Ghana receives the first Covid-19 vaccines from the global Covax initiative

Ghana has just received its first Covid-19 vaccine doses from Covax, the global initiative to ensure all countries have access to vaccines.

A total of 600,000 doses of the Oxford / AstraZeneca vaccine arrived in Ghana’s capital, Accra, on Wednesday. It is the official start of a long worldwide vaccination campaign.

Ghana is the first country to receive these vaccines. It will begin the rollout next week, starting with primary care health professionals, the elderly and those with underlying conditions. However, the 600,000 doses will cover only a fraction of Ghana’s approximately 30 million inhabitants.

Ivory Coast is next to receive vaccine doses from Covax. But immunization campaigns in Africa have only just begun, after millions upon millions of shots have been delivered in wealthier countries.

Covax, which is led by the World Health Organization, GAVI, the Vaccine Alliance and the Coalition for Epidemic Preparedness Innovations, is designed to ensure equal access to vaccines for every country, regardless of wealth. Today, the initiative aims to deliver 2 billion doses of vaccine by the end of 2021, most of which will go to 92 of the world’s poorest countries.

But the initiative was slow to take off, especially as it fights richer countries for vaccine doses.

Tedros Adhanom Ghebreyesus, the Director General of the World Health Organization, said this week that more than 210 million doses of vaccine have been distributed in just two countries, while more than 200 countries have not yet started giving their first doses.

Rich countries – with more than 14 percent of the world’s population – have bought up more than 53 percent of the vaccines most likely to succeed through pre-purchase agreements. At the moment, the demand for vaccines is outstripping supply, so even these wealthier countries can’t get into arms fast enough. But they will likely be able to do that in a matter of months – in the summer, for example, in the US – compared to some of the world’s poorest countries, where it could take years.

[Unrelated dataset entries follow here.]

(* ===== verification/LogFormat.v ===== *)
(** * The write-ahead log and manifest format (db/log_{format.h,writer.cc,reader.cc})

    Records are cut into fragments that do not cross a 32 KB block; each fragment
    has a header with a masked checksum, a length, a type and, in recyclable logs,
    the low 32 bits of the log number.  The file is reached through two
    interfaces, [WritableFile] and [SequentialFile]. *)

From stdpp Require Import base list strings.
From Stdlib Require Import ZArith Lia.
From S2P Require Import Prelude Coding Crc32c.
#[local] Open Scope Z_scope.

(** ** Format *)

Definition kZeroType : Z := 0.
Definition kFullType : Z := 1.
Definition kFirstType : Z := 2.
Definition kMiddleType : Z := 3.
Definition kLastType : Z := 4.
Definition kRecyclableFullType : Z := 5.
Definition kRecyclableFirstType : Z := 6.
Definition kRecyclableMiddleType : Z := 7.
Definition kRecyclableLastType : Z := 8.
Definition kMaxRecordType : Z := kRecyclableLastType.

Definition kBlockSize : Z := 32768.
Definition kHeaderSize : Z := 4 + 2 + 1.
Definition kRecyclableHeaderSize : Z := 4 + 1 + 4 + 2.

Definition size (b : bytes) : Z := Z.of_nat (length b).

(** ** Files *)

(** A file being written: what an append and a flush return, and the bytes it
    holds. *)
Class WritableFile (D : Type) := {
  Append : bytes -> D -> Status * D;
  Flush : D -> Status * D;
  contents : D -> bytes
}.

(** Appends and flushes that succeed: the data is at the end of the file. *)
Class ReliableWrites (D : Type) `{WritableFile D} : Prop := {
  append_ok b d : (Append b d).1 = OK /\ contents (Append b d).2 = contents d ++ b;
  flush_ok d : (Flush d).1 = OK /\ contents (Flush d).2 = contents d
}.

(** A file being read from the front. *)
Class SequentialFile (F : Type) := {
  Read : Z -> F -> Status * bytes * F;
  Skip : Z -> F -> Status * F;
  remaining : F -> bytes
}.

(** Reads that succeed return as many bytes as they are asked for, or all that
    are left. *)
Class ReliableReads (F : Type) `{SequentialFile F} : Prop := {
  read_ok n f : (Read n f).1.1 = OK /\
    (Read n f).1.2 = take (Z.to_nat n) (remaining f) /\
    remaining (Read n f).2 = drop (Z.to_nat n) (remaining f);
  skip_ok n f : (Skip n f).1 = OK /\ remaining (Skip n f).2 = drop (Z.to_nat n) (remaining f)
}.

(** ** Writer *)

Record Writer (D : Type) := mkWriter {
  dest_ : D;
  block_offset_ : Z;
  w_log_number_ : Z;
  recycle_log_files_ : bool;
  manual_flush_ : bool;
  w_ok : bool                      (** the assertions held *)
}.
Arguments mkWriter {D}.
Arguments dest_ {D}.
Arguments block_offset_ {D}.
Arguments w_log_number_ {D}.
Arguments recycle_log_files_ {D}.
Arguments manual_flush_ {D}.
Arguments w_ok {D}.

#[export] Instance Writer_settable D : Settable (Writer D) := fun r =>
  mkWriter (dest_ r) (block_offset_ r) (w_log_number_ r) (recycle_log_files_ r)
    (manual_flush_ r) (w_ok r).

Section Writing.
Context {D : Type} `{WritableFile D}.

Definition Writer_init (dest : D) (log_number : Z) (recycle manual_flush : bool) : Writer D :=
  mkWriter dest 0 log_number recycle manual_flush true.

Definition WriteBuffer (w : Writer D) : Status * Writer D :=
  let '(s, d) := Flush (dest_ w) in (s, w <| dest_ := d |>).

Definition type_crc_ (t : Z) : Z := Value [byte_of_Z t].

Definition w_assert (b : bool) (w : Writer D) : Writer D := w <| w_ok ::= fun a => a && b |>.

(** Header and payload are appended, and flushed unless that is left to the
    caller. *)
Definition append_record (manual_flush : bool) (buf ptr : bytes) (d : D) : Status * D :=
  let '(s, d) := Append buf d in
  if ok s then
    let '(s, d) := Append ptr d in
    if ok s then (if negb manual_flush then Flush d else (s, d)) else (s, d)
  else (s, d).

Definition EmitPhysicalRecord (t : Z) (ptr : bytes) (w : Writer D) : Status * Writer D :=
  let n := size ptr in
  let w := w_assert (n <=? 0xffff) w in
  let crc := type_crc_ t in
  let '(header_size, w, crc, tail) :=
    if t <? kRecyclableFullType then
      (kHeaderSize, w_assert (block_offset_ w + kHeaderSize + n <=? kBlockSize) w, crc, [])
    else
      let num := EncodeFixed32 (u32 (w_log_number_ w)) in
      (kRecyclableHeaderSize,
       w_assert (block_offset_ w + kRecyclableHeaderSize + n <=? kBlockSize) w,
       Extend crc num, num) in
  let crc := Extend crc ptr in
  let crc := Mask crc in
  let buf := EncodeFixed32 crc ++
    [byte_of_Z (Z.land n 0xff); byte_of_Z (Z.shiftr n 8); byte_of_Z t] ++ tail in
  let '(s, d) := append_record (manual_flush_ w) buf ptr (dest_ w) in
  (s, w <| dest_ := d |> <| block_offset_ ::= fun o => o + header_size + n |>).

Many countries in Africa have not experienced the dramatic peaks in Covid-19 seen in other parts of the world. But a year after the pandemic, some of the continent’s 54 countries are facing an increase in the number of cases fueled by new variants, including one discovered in South Africa. This week, the entire African continent reached 100,000 known Covid-19 deaths.

Despite this, only a handful of African countries have even started vaccinations. According to the African Union, a total of 1.5 billion vaccine doses are needed to inoculate 60 percent of the continent’s more than 1 billion inhabitants. While the African Union and countries are trying to negotiate agreements – including with Russia and China – many countries will need Covax’s help.

The United States recently pledged a hefty $ 4 billion incentive to Covax to help fund and deliver vaccines. But if rich countries continue to stockpile vaccine, the rate of vaccination will still be slow in the less prosperous countries.

Beyond funding, global vaccination efforts only need more vaccine supplies, along with efforts to increase manufacturing and manufacturing capacity in low-income countries and to induce pharmaceutical companies to potentially waive intellectual property rights to better share knowledge and technology .

It will take a huge effort to get the whole world vaccinated. It is not only a moral obligation to ensure that the entire world population has access to protective vaccines; it is a necessity for public health. The coronavirus that is spreading in the far corner of the world remains a threat to everyone, especially as new variants emerge.